Dina Avshalom-Gorni and Nimrod Getzov
We present a case-study of the Hellenistic and early Roman ceramic storage jars from Yodefat and Bet Zeneta. We have chosen to study the types and distribution of storage jars because, as the main receptacles for both domestic storage and commercial transport of foodstuffs, they are among the most common vessels found at ancient sites. Yodefat and Bet Zeneta are both located in the mountainous region of the Galilee. While both are situated in similar ecological niches, however, their ethnic surroundings differed. Yodefat is within Jewish Galilee, while Bet Zeneta lies close to the Phoenician coastal plain. According to Josephus, the border dividing Jewish Galilee from the Gentile west traversed Beq'a (Peqi'in), about 11 kilometers east of Bet Zeneta (War 3.3.40), thus situating it within Phoenicia proper.
Yodefat (map coordinates: 1763/2486) is located in the southern flanks of the hilly lower Galilee, approximately 22 kilometers southeast of Akko and 9 kilometers north of Zippori (Sepphoris) (Adan-Bayewitz and Aviam 1997). Yodefat is mentioned in a number of ancient sources but is discussed in greatest detail by Josephus (War 3.6-7). It was in Yodefat that Josephus established his seat as the leader of the Jewish revolt in the Galilee. In 67 C.E., after a forty-seven-day siege, Yodefat was captured and totally destroyed by the Roman army.
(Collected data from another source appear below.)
(** The calls of a run past the fetch. *)
Lemma MigratePlaylist_calls svc sched ctx req st0 st1 source dest tracks :
  adapters.Get (registry svc) (SourceProvider req) = (Some source, None) →
  adapters.Get (registry svc) (DestProvider req) = (Some dest, None) →
  callGetPlaylistTracks source ctx (SourceToken req) (PlaylistID req) st0
  = ((tracks, None), st1) →
  tracks ≠ [] →
  let c := finalConfig dest (DestToken req) tracks (Z.to_nat (workers svc))
             sched ctx st1 in
  let ids := omap matchedID (results c) in
  let created :=
    callCreatePlaylist dest (ctxDone c) (DestToken req)
      ("Migrated from " +:+ SourceProvider req)
      ("Migrated " +:+ pretty (length ids) +:+ "/" +:+ pretty (length tracks)
         +:+ " tracks") (st c) in
  ∃ out st',
    MigratePlaylist svc sched ctx req st0 = Some (out, st')
    ∧ calls st'
      = calls st0
        ++ [CallGetPlaylistTracks (ports.Name source) (SourceToken req)
              (PlaylistID req)]
        ++ searchCalls (ports.Name dest) (DestToken req) tracks (searches c).*1
        ++ [CallCreatePlaylist (ports.Name dest) (DestToken req)
              ("Migrated from " +:+ SourceProvider req)
              ("Migrated " +:+ pretty (length ids) +:+ "/"
                 +:+ pretty (length tracks) +:+ " tracks")]
        ++ (if bool_decide (created.1.2 = None ∧ ids ≠ [])
            then [CallAddTracksToPlaylist (ports.Name dest) (DestToken req)
                    created.1.1 ids]
            else [])
    ∧ ∀ res, out = (Some res, None) →
        TrackResults res = results c ∧ DestPlaylistID res = created.1.1
        ∧ MatchedTracks res = length ids.
Proof.
  intros Hs Hd Hf Hne c ids created.
  pose proof (MigratePlaylist_run svc sched ctx req st0 st1 source dest tracks
                Hs Hd Hf Hne) as Hrun.
  cbv zeta in Hrun. fold c ids created in Hrun.
  destruct (finalConfig_calls dest (DestToken req) tracks
              (Z.to_nat (workers svc)) sched ctx st1) as [Hnd Hcalls].
  fold c in Hnd, Hcalls.
  pose proof (callGetPlaylistTracks_calls source ctx (SourceToken req)
                (PlaylistID req) st0) as Hget.
  rewrite Hf in Hget. simpl in Hget.
  pose proof (callCreatePlaylist_calls dest (ctxDone c) (DestToken req)
    ("Migrated from " +:+ SourceProvider req)
    ("Migrated " +:+ pretty (length ids) +:+ "/" +:+ pretty (length tracks)
       +:+ " tracks") (st c)) as Hcreate.
  fold created in Hcreate. rewrite Hcalls, Hget in Hcreate.
  set (added := callAddTracksToPlaylist dest (ctxDone c) (DestToken req)
                  created.1.1 ids created.2) in *.
  pose proof (callAddTracksToPlaylist_calls dest (ctxDone c) (DestToken req)
                created.1.1 ids created.2) as Hadd.
  fold added in Hadd. rewrite Hcreate in Hadd.
  assert (Hids : 0 < length ids ↔ ids ≠ []).
  { destruct ids; simpl; split; (lia || done). }
  destruct (created.1.2) as [e|] eqn:Ec.
  - eexists _, _. split; [exact Hrun|].
    rewrite bool_decide_eq_false_2 by (by intros [? _]).
    rewrite Hcreate, app_nil_r, <- !app_assoc. split; [done|]. by intros res.
  - case_decide as Hpos.
    + rewrite bool_decide_eq_true_2 by (split; [done|by apply Hids]).
      destruct (added.1) as [e|] eqn:Ea.
      * eexists _, _. split; [exact Hrun|].
        rewrite Hadd, <- !app_assoc. split; [done|]. by intros res.
      * eexists _, _. split; [exact Hrun|].
        rewrite Hadd, <- !app_assoc. split; [done|]. by intros res [= <-].
    + rewrite bool_decide_eq_false_2 by (intros [_ ?]; by apply Hpos, Hids).
      eexists _, _. split; [exact Hrun|].
      rewrite Hcreate, app_nil_r, <- !app_assoc. split; [done|].
      by intros res [= <-].
Qed.

End Migration.

(** X5: a migration that gets past the fetch of a non-empty playlist makes
    its provider calls in this order: GetPlaylistTracks on the source; one
    SearchTrack on the destination for each track searched, no track twice;
    CreatePlaylist on the destination, with the name "Migrated from
    <source>" and the description "Migrated <matched>/<total> tracks"; then
    - only if the playlist was created and at least one track matched - one
    AddTracksToPlaylist, with the new playlist's ID and the ExternalIDs of
    the matched tracks in source order.  Nothing else is called. *)
Theorem migration_call_sequence {W : Type} (svc : Service W)
    (sched : list Label) (ctx : ports.Context) (req : MigrationRequest)
    (st0 st1 : State W) (source dest : ports.MusicProvider W)
    (tracks : list Track) :
  adapters.Get (registry svc) (SourceProvider req) = (Some source, None) →
  adapters.Get (registry svc) (DestProvider req) = (Some dest, None) →
  callGetPlaylistTracks source ctx (SourceToken req) (PlaylistID req) st0
  = ((tracks, None), st1) →
  tracks ≠ [] →
  let c := finalConfig dest (DestToken req) tracks (Z.to_nat (workers svc))
             sched ctx st1 in
  let ids := omap matchedID (results c) in
  let created :=
    callCreatePlaylist dest (ctxDone c) (DestToken req)
      ("Migrated from " +:+ SourceProvider req)
      ("Migrated " +:+ pretty (length ids) +:+ "/" +:+ pretty (length tracks)
         +:+ " tracks") (st c) in
  ∃ out st',
    MigratePlaylist svc sched ctx req st0 = Some (out, st')
    ∧ NoDup (searches c).*1
    ∧ calls st'
      = calls st0
        ++ [CallGetPlaylistTracks (ports.Name source) (SourceToken req)
              (PlaylistID req)]
        ++ searchCalls (ports.Name dest) (DestToken req) tracks (searches c).*1
        ++ [CallCreatePlaylist (ports.Name dest) (DestToken req)
              ("Migrated from " +:+ SourceProvider req)
              ("Migrated " +:+ pretty (length ids) +:+ "/"
                 +:+ pretty (length tracks) +:+ " tracks")]
        ++ (if bool_decide (created.1.2 = None ∧ ids ≠ [])
            then [CallAddTracksToPlaylist (ports.Name dest) (DestToken req)
                    created.1.1 ids]
            else [])
    ∧ ∀ res, out = (Some res, None) →
        TrackResults res = results c ∧ DestPlaylistID res = created.1.1
        ∧ MatchedTracks res = length ids.
Proof.
  intros Hs Hd Hf Hne c ids created.
  destruct (MigratePlaylist_calls svc sched ctx req st0 st1 source dest tracks
              Hs Hd Hf Hne) as (out & st' & Hrun & Hcalls & Hres).
  exists out, st'. split; [done|]. split; [|split; done].
  apply finalConfig_calls.
Qed.

Lemma migration_call_sequence_witness :
  ∃ st',
    MigratePlaylist (NewService (demoRegistry demoTracks) 2) demoSchedule false
      demoRequest demoState
    = Some ((Some {| SourcePlaylist := "pl-1";
                     DestPlaylistID := "new-playlist-456";
                     TotalTracks := 3; MatchedTracks := 1; FailedTracks := 2;
                     TrackResults :=
                       results (finalConfig (mockProvider "dest" [] None None)
                                  "t2" demoTracks 2 demoSchedule false
                                  demoFetched) |}, None), st')
    ∧ calls st'
      = [CallGetPlaylistTracks "source" "t1" "pl-1";
         CallSearchTrack "dest" "t2" (demoTrack "Track B" "Artist B" "");
         CallSearchTrack "dest" "t2" (demoTrack "Track C" "Artist C" "");
         CallSearchTrack "dest" "t2" (demoTrack "Track A" "Artist A" "");
         CallCreatePlaylist "dest" "t2" "Migrated from source"
           "Migrated 1/3 tracks";
         CallAddTracksToPlaylist "dest" "t2" "new-playlist-456" ["vid-a"]].
Proof.
  destruct (migration_call_sequence
              (NewService (demoRegistry demoTracks) 2) demoSchedule false
              demoRequest demoState demoFetched
              (mockProvider "source" demoTracks None None)
              (mockProvider "dest" [] None None) demoTracks)
    as (out & st' & Hrun & _ & Hcalls & _);
    [by vm_compute | by vm_compute | by vm_compute | done |].
  exists st'. split.
  - rewrite Hrun. vm_compute in Hrun. injection Hrun as <- _. by vm_compute.
  - rewrite Hcalls. by vm_compute.
Defined.

(** X6: a migration naming a provider that is not registered fails before
    any provider is called: with the error "source provider error: unknown
    provider: <name>" when the source is unknown (whatever the destination),
    with "destination provider error: unknown provider: <name>" when only
    the destination is; and these are the only migrations that return
    without having called a provider. *)
Theorem unknown_provider_fails_before_any_call {W : Type} (svc : Service W)
    (sched : list Label) (ctx : ports.Context) (req : MigrationRequest)
    (st0 : State W) :
  let known name := is_Some (adapters.providers (registry svc) !! name) in
  (¬ known (SourceProvider req) →
   MigratePlaylist svc sched ctx req st0
   = Some ((None, Some ("source provider error: unknown provider: "
                        +:+ SourceProvider req)), st0))
  ∧ (known (SourceProvider req) → ¬ known (DestProvider req) →
     MigratePlaylist svc sched ctx req st0
     = Some ((None, Some ("destination provider error: unknown provider: "
                          +:+ DestProvider req)), st0))
  ∧ (∀ out st', MigratePlaylist svc sched ctx req st0 = Some (out, st') →
       calls st' = calls st0 →
       ¬ known (SourceProvider req) ∨ ¬ known (DestProvider req)).
Proof.
  intros known. subst known. cbv beta.
  split; [|split].
  - intros Hn. unfold MigratePlaylist.
    destruct (Get_cases (registry svc) (SourceProvider req))
      as [[_ ->]|(p & Hp & _)]; [done|].
    destruct Hn. by rewrite Hp.
  - intros [p Hp] Hn. unfold MigratePlaylist.
    destruct (Get_cases (registry svc) (SourceProvider req))
      as [[Hp' _]|(p' & _ & ->)]; [congruence|]. cbn beta iota zeta.
    destruct (Get_cases (registry svc) (DestProvider req))
      as [[_ ->]|(q & Hq & _)]; [done|].
    destruct Hn. by rewrite Hq.
  - intros out st' Hrun Hcalls.
    destruct (Get_cases (registry svc) (SourceProvider req))
      as [[Hp _]|(source & _ & Hs)];
      [left; rewrite Hp; by intros [? ?]|].
    destruct (Get_cases (registry svc) (DestProvider req))
      as [[Hq _]|(dest & _ & Hd)];
      [right; rewrite Hq; by intros [? ?]|].
    exfalso.
    pose proof (callGetPlaylistTracks_calls source ctx (SourceToken req)
                  (PlaylistID req) st0) as Hget.
    destruct (callGetPlaylistTracks source ctx (SourceToken req)
                (PlaylistID req) st0) as [[tracks err] st1] eqn:Hf.
    simpl in Hget.
    assert (Hno : ∀ rest, calls st' = calls st0 ++ rest → rest = []).
    { intros rest Hr. rewrite Hcalls in Hr. apply (f_equal length) in Hr.
      rewrite length_app in Hr. destruct rest; [done|simpl in Hr; lia]. }
    destruct err as [e|].
    { unfold MigratePlaylist in Hrun. rewrite Hs, Hd in Hrun.
      cbn beta iota zeta in Hrun. rewrite Hf in Hrun.
      cbn beta iota zeta in Hrun. injection Hrun as _ <-.
      by specialize (Hno _ Hget). }
    destruct (decide (tracks = [])) as [->|Hne].
    { unfold MigratePlaylist in Hrun. rewrite Hs, Hd in Hrun.
      cbn beta iota zeta in Hrun. rewrite Hf in Hrun.
      cbn beta iota zeta in Hrun. injection Hrun as _ <-.
      by specialize (Hno _ Hget). }
    destruct (MigratePlaylist_calls svc sched ctx req st0 st1 source dest tracks
                Hs Hd Hf Hne) as (out' & st'' & Hrun' & Hc & _).
    rewrite Hrun in Hrun'. injection Hrun' as _ <-.
    by specialize (Hno _ Hc).
Qed.

(** X7: MigratePlaylist returns on every input: whatever the registry, the
    worker count, the request, the schedule of the goroutines and the
    cancellation of the context, the call ends (no deadlock, no panic on a
    closed channel or an index out of range), and it ends with either a
    result and no error or an error and no result. *)
Theorem MigratePlaylist_always_returns {W : Type} (svc : Service W)
    (sched : list Label) (ctx : ports.Context) (req : MigrationRequest)
    (st0 : State W) :
  ∃ out st',
    MigratePlaylist svc sched ctx req st0 = Some (out, st')
    ∧ ((∃ res, out = (Some res, None)) ∨ (∃ e, out = (None, Some e))).
Proof.
  destruct (Get_cases (registry svc) (SourceProvider req))
    as [[_ Hs]|(source & _ & Hs)].
  { unfold MigratePlaylist. rewrite Hs. eexists _, _. split; [done|]. eauto. }
  destruct (Get_cases (registry svc) (DestProvider req))
    as [[_ Hd]|(dest & _ & Hd)].
  { unfold MigratePlaylist. rewrite Hs. cbn beta iota zeta. rewrite Hd.
    eexists _, _. split; [done|]. eauto. }
  destruct (callGetPlaylistTracks source ctx (SourceToken req)
              (PlaylistID req) st0) as [[tracks [e|]] st1] eqn:Hf.
  { unfold MigratePlaylist. rewrite Hs, Hd. cbn beta iota zeta. rewrite Hf.
    eexists _, _. split; [done|]. eauto. }
  destruct (decide (tracks = [])) as [->|Hne].
  { unfold MigratePlaylist. rewrite Hs, Hd. cbn beta iota zeta. rewrite Hf.
    eexists _, _. split; [done|]. eauto. }
  rewrite (MigratePlaylist_run svc sched ctx req st0 st1 source dest tracks
             Hs Hd Hf Hne).
  destruct (callCreatePlaylist _ _ _ _ _ _) as [[pid [e|]] st3];
    cbn [fst snd]; [eexists _, _; split; [done|]; eauto|].
  case_decide; [|eexists _, _; split; [done|]; eauto].
  destruct (callAddTracksToPlaylist _ _ _ _ _ _) as [[e|] st4];
    cbn [fst snd]; eexists _, _; (split; [done|]); eauto.
Qed.
Lemma exits_are_classified_witness :
  let st' := exit_position "MintA"
               (update_extremes
                  (new_position Config.default (pool_event_for "A") safe_result
                                (1 # 1) "simulated-buy" 0%Q) (1 # 2))
               (1 # 2) BotState.init in
  Stats.losses (BotState.stats st') = 1.
Proof.
  intros st'.
  destruct (exits_are_classified Config.default (10 # 1) (1 # 2)
              (new_position Config.default (pool_event_for "A") safe_result
                            (1 # 1) "simulated-buy" 0%Q)
              (update_extremes
                 (new_position Config.default (pool_event_for "A") safe_result
                               (1 # 1) "simulated-buy" 0%Q) (1 # 2))
              STOP_LOSS "MintA" BotState.init eq_refl)
    as (_ & _ & Hstop & _).
  destruct Hstop as [H _]; [reflexivity | by vm_compute |]. exact H.
Defined.

(** X18. A creation event that carries no signature is filed under the
    key "unknown". Two such events, even for different pools, therefore
    count two detections but lead to one analysis at most: the task of the
    second finds "unknown" recorded and returns. *)
Theorem unsigned_events_share_one_key (st : BotState.t) (e1 e2 : LogEvent) :
  is_new_pool (logs e1) = true →
  is_new_pool (logs e2) = true →
  signature e1 = None →
  signature e2 = None →
  let final :=
    loop_run (mkLoop st []) [Deliver e1; RunTask 0; Deliver e2; RunTask 0] in
  pending final = []
  ∧ Stats.pools_detected (BotState.stats (loop_state final))
    = Stats.pools_detected (BotState.stats st) + 2
  ∧ Stats.pools_analyzed (BotState.stats (loop_state final))
    = Stats.pools_analyzed (BotState.stats st)
      + (if decide ("unknown" ∈ BotState.processed_pools st) then 0 else 1)
  ∧ BotState.processed_pools (loop_state final)
    = BotState.processed_pools st ∪ {["unknown"]}.
Proof.
  intros H1 H2 S1 S2. cbn zeta.
  pose proof (loop_deliver_creation e1 H1) as D1.
  pose proof (loop_deliver_creation e2 H2) as D2.
  rewrite S1 in D1. rewrite S2 in D2. cbn [default] in D1, D2.
  assert (Hrun : loop_run (mkLoop st [])
                   [Deliver e1; RunTask 0; Deliver e2; RunTask 0]
                 = mkLoop (detected_twice (analyze_new_pool "unknown" st)) []).
  { unfold loop_run. cbn [fold_left].
    repeat first [ rewrite D1 | rewrite D2 | rewrite loop_run_first
                 | progress cbn [pending loop_state app] ].
    rewrite !analyze_after_detection.
    by rewrite analyze_new_pool_idempotent. }
  rewrite Hrun. cbn [loop_state pending].
  split; [done |]. split.
  { unfold analyze_new_pool. case_decide; simpl; lia. }
  split; [apply analyze_new_pool_counts | apply analyze_new_pool_marks].
Qed.
Lemma keeps_for_each {A} (l : list A) (body : A -> M (World W) unit) :
  (forall x, keeps_plugins acct (body x)) ->
  keeps_plugins acct (for_each l body).
Proof.
  intros Hb. induction l as [|x r IH]; simpl.
  - apply keeps_ret.
  - apply keeps_bind; [apply Hb | intros _; exact IH].
Qed.

Lemma keeps_log (e : Event) :
  e <> StateRecordPluginSync -> keeps_plugins acct (log W e).
Proof.
  intros Hne w. split; [reflexivity|]. exists [e]. split; [reflexivity|].
  simpl. intuition.
Qed.

Lemma keeps_on_files {A} (f : W -> Outcome A * W) :
  keeps_plugins acct (on_files W f).
Proof.
  intros w. unfold on_files. destruct (f (files w)) as [o files'].
  split; [reflexivity|]. exists []. split; [now rewrite app_nil_r | tauto].
Qed.

Lemma keeps_if {A} (b : bool) (m1 m2 : M (World W) A) :
  keeps_plugins acct m1 -> keeps_plugins acct m2 ->
  keeps_plugins acct (if b then m1 else m2).
Proof. now destruct b. Qed.

End PluginsFrame.

Section UpdateStateFacts.
Import Exc Orchestrator.
Context {W : Type}.

Lemma get_plugin_status_record_sync sm target scope file_hashes sync_methods
    synced skipped failed account acct :
  StateManager.get_plugin_status
    (StateManager.record_sync sm target scope file_hashes sync_methods
       synced skipped failed account) acct =
  StateManager.get_plugin_status sm acct.
Proof.
  destruct account as [a|], acct as [b|];
    unfold StateManager.record_sync, StateManager.get_plugin_status;
    cbn -[PyDict.get PyDict.set]; try reflexivity.
  rewrite get_set. destruct (String.eqb_spec b a) as [->|Hne]; [|reflexivity].
  destruct (PyDict.get a
              (StateManager.or_empty
                 (StateManager.st_accounts (StateManager._state sm))))
    as [e|]; cbn; [|reflexivity].
  destruct e as [[ls|] [tg|] [pl|]]; reflexivity.
Qed.

Lemma get_plugin_status_record_plugin_sync sm plugins acct :
  StateManager.get_plugin_status
    (StateManager.record_plugin_sync sm plugins acct) acct = plugins.
Proof.
  destruct acct as [a|];
    unfold StateManager.record_plugin_sync, StateManager.get_plugin_status;
    cbn -[PyDict.get PyDict.set]; [|reflexivity].
  rewrite get_set_same. cbn.
  now destruct (StateManager.acc_last_sync _), (StateManager.acc_targets _).
Qed.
Seven seasons of excavations were undertaken in Yodefat (1992-7, 1999) in a joint project sponsored by the Israel Antiquities Authority and the University of Rochester (USA). 1 The results of these excavations show that there was a first, meager, occupation of the site during the Persian period. More substantial settlements occurred during the Hellenistic and early Roman periods. The archaeological findings-the defensive walls circumventing the city, weapons such as arrowheads and balista stones and the destruction resulting from battle-substantiate the account of the Roman conquest as related by Josephus. After the destruction carried out by the Roman army in 67 C.E., the site remained uninhabited (for details see Chapter 8 by Aviam in this volume).